Big changes are coming to the NFL scouting combine in Indianapolis this year.
There will be more eyeballs on the league’s annual gathering of top college talent but fewer assistant coaches watching those prospects run through drills that have been tailored by position and more accurately mimic what they’ll be doing in the NFL.
The Denver Broncos and Los Angeles Rams, two teams that missed the playoffs last season, are leaving their assistants behind this year, figuring their staffs can watch the on-field drills on broadcasts and review taped interviews without having to fly to Indianapolis.
The decisions save upwards of $50,000 per team, but at what cost?
Rams coach Sean McVay has two new coordinators concocting schemes and zeroing in on targets in free agency and the draft, so he’s expected to pop into Indy for just one day before returning to LA to continue chasing the NFC champion 49ers and resurgent Seahawks.
Broncos coach Vic Fangio will stay in town longer, but he also is leaving much of his staff behind in what could foster a new trend into the NFL—or prove a big blunder depending on how this change plays out.
NFL Network draft analyst Daniel Jeremiah, for one, isn’t a big fan of the Rams and Broncos not bringing their full staffs and personnel departments.
“The one thing that’s interesting, I’ve read all these stories about people leaving personnel at home and coaches not coming to the combine. And I don’t know how I feel about that because I think when you get a chance to be around the players, as many opportunities as you can get a chance to be around them and be in the room with them when you interview them, I think there’s value in that,” Jeremiah said.

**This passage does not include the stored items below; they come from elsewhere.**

(** Modelled from the spec: [gpio_out_setup(sdcard_cs_gpio, 1)], the
    chip-select output and its first level. *)
Definition gpio_out_setup (level : Z) : M unit := log (EvGpioSetup level).

(** Modelled from the spec: [sd_spi.config = spi_setup(CONFIG_SD_SPI_BUS,
    0, rate)], the bus clock-rate selection. *)
Definition spi_setup (rate : Z) : M unit :=
  log (EvSpiSetup rate) ;; set_config rate.

(** Modelled from the spec: [spi_set_rate(&(sd_spi.config), rate)]. *)
Definition spi_set_rate (rate : Z) : M unit :=
  log (EvSetRate rate) ;; set_config rate.

(** Modelled from the spec: [spi_prepare(sd_spi.config)]. *)
Definition spi_prepare : M unit := log EvPrepare.

(** Modelled from the spec: [gpio_out_write(sd_spi.cs_pin, level)],
    chip-select assert (0) and deassert (1). *)
Definition gpio_out_write (level : Z) : M unit := log (EvCS level).

(** The bytes the card shifts back while [mosi] is clocked out. *)
Fixpoint exchange (c : Card) (mosi : list Z) : list Z * Card :=
  match mosi with
  | [] => ([], c)
  | b :: t =>
      let (r, c1) := card_xfer c b in
      let (rs, c2) := exchange c1 t in
      (r :: rs, c2)
  end.

(** Modelled from the spec: [spi_transfer(sd_spi.config, receive_data, len,
    data)], the synchronous full-duplex transfer.  The first [len] bytes of
    [data] go out; with [receive_data] set they are replaced by the bytes
    that came back (the driver fills them with the filler 0xFF first),
    otherwise what came back is discarded. *)
Definition spi_transfer (receive_data : bool) (len : nat) (data : list Z)
  : M (list Z) :=
  fun w =>
    let mosi := firstn len data in
    let (miso, c) := exchange (card w) mosi in
    (if receive_data then miso ++ skipn len data else data,
     mk_world (sd_spi w) c
              (now w + byte_ticks * Z.of_nat (length mosi))
              (EvXfer receive_data mosi :: trace w)).

(** Modelled from the spec: the monotonic time read of [board/misc.h], a
    [uint32_t] that wraps around. *)
Definition timer_read_time : M Z := fun w => (u32 (now w), w).

(** Modelled from the spec: microseconds to timer ticks, as a [uint32_t]. *)
Definition timer_from_us (us : Z) : Z := u32 (us * ticks_per_us).

(** Modelled from the spec: the deadline test on two 32-bit readings, by
    the sign of their 32-bit difference, so that it survives a wrap of the
    counter. *)
Definition timer_is_before (time1 time2 : Z) : bool :=
  s32 (time1 - time2) <? 0.

(** Modelled from the spec: the microsecond delay of [sched.h]. *)
Definition udelay (us : Z) : M unit :=
  log (EvDelay us) ;; tick (us * ticks_per_us).

(** [send_command]'s scan of the eight response bytes: the index and value
    of the first byte that is not 0xFF. *)
Fixpoint first_response (buf : list Z) (i : nat) : option (nat * Z) :=
  match buf with
  | [] => None
  | b :: t => if b =? 0xFF then first_response t (S i) else Some (i, b)
  end.

Definition send_command (command arg : Z) (buf : list Z) (cmd_flags : Z)
  : M (Z * list Z) :=
  spi_prepare ;;
  gpio_out_write 0 ;;
  let buf := memset buf 0 8 in
  buf <- (if Z.land cmd_flags CF_APP_CMD =? 0 then ret buf
          else
            let buf := wr buf 0 (u8 (Z.lor SDCMD_APP_CMD 0x40)) in
            let crc := calc_crc7 buf 5 in
            let buf := wr buf 5 crc in
            spi_transfer false 6 buf) ;;
  let buf := populate_buffer command arg buf in
  buf <- spi_transfer false 6 buf ;;
  let buf := memset buf 0xFF 8 in
  buf <- spi_transfer true 8 buf ;;
  '(r, buf) <-
    match first_response (firstn 8 buf) 0 with
    | None => ret (0xFF, buf)
    | Some (i, r) =>
        match i with
        | O => ret (r, buf)
        | S _ =>
            let recd := (8 - i)%nat in
            (* memmove(buf, &buf[i], recd) *)
            let buf := firstn recd (skipn i buf) ++ skipn recd buf in
            if Z.land cmd_flags CF_FULL_RESP =? 0 then ret (r, buf)
            else
              let rem := (8 - recd)%nat in
              let tail := memset (skipn recd buf) 0xFF rem in
              tail <- spi_transfer true rem tail ;;
              ret (r, firstn recd buf ++ tail)
        end
    end ;;
  gpio_out_write 1 ;;
  ret (r, buf).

“Now, if you want to go back and watch the workouts at home or you want to go finish your interviews, if you’re a corners coach or a receivers coach, I should say, and you finish up all the receiver interviews, and you don’t want to stay in the building to watch the workout, I understand that because you can watch it all on tape. But I think it’s a lost opportunity if you’re a coach and you don’t get a chance to be in the room to be around these players. It’s just another point of contact that I think can really help you.”
Jeremiah likes some of the other changes coming to the combine, like the new drills for the players and moving those drills later in the day to prime time.
Every year, the top 300 or so football prospects converge on Indianapolis for medical evaluations, measurements, interviews and position drills in front of all 32 teams—or at least those who want to watch.
This year’s group is loaded at wide receiver and not as deep at edge rusher, tight end and linebacker as it’s been in the last few years. The quarterback class again is strong, led by national champion Joe Burrow with big questions looming over Tua Tagovailoa’s health.
The combine rivals the Super Bowl for the largest gathering of general managers, coaches, pro personnel departments, players and agents.
Oftentimes teams capitalize on this to lay the groundwork for free agency that comes a couple of weeks after the combine.
This year, downtown bars and restaurants should be quieter as many of the on-field drills move from morning and afternoon into prime time.
The NFL Network will broadcast 26 hours of live on-field drills Thursday through Sunday, beginning with quarterbacks, wide receivers and tight ends from 4-11 p.m. Thursday. That will be followed by running backs, O-linemen and special teams Friday and defensive linemen and linebackers Saturday. The coverage concludes Sunday with five hours of defensive backs drills.
“I’m excited about it,” Jeremiah said. “It’s going to be fun. It’s going to be good for television because we’re going to get more eyeballs, and it will draw more attention to the event. I know talking to buddies around the league, they’re just kind of skeptical. They just want to see how it comes together. It’s all new to them. So I think you’ll have a better feel for how they like it after we get through the week.”
Sixteen new position-specific drills are coming to the combine with 10 old ones being eliminated as the league incorporates some of the skill sets that colleges players are bringing to the NFL nowadays.
For example, end zone fade routes have been added for quarterbacks, receivers and tight ends with the toe tap drill eliminated, and running backs have to run routes and catch quick passes.
“It’s been long overdue to have our evaluation tools match where the game is,” Jeremiah said. “I’m encouraged by that. I think it’s going to be a fun part of the combine. It’s going to be refreshing to see some of these new drills.”
Things will start off strong Tuesday when tight ends, quarterbacks and wide receivers meet with the media in the morning, followed by general managers and coaches.
Looming over the combine is the league’s labor situation.
On Tuesday, the players union will meet with league negotiators at the scouting combine. The union’s executive committee voted last week to recommend rejecting terms of the new collective bargaining agreement that NFL owners approved. Objections to an expanded regular season are the main stumbling block to player approval. The current labor accord lasts through the 2020 season.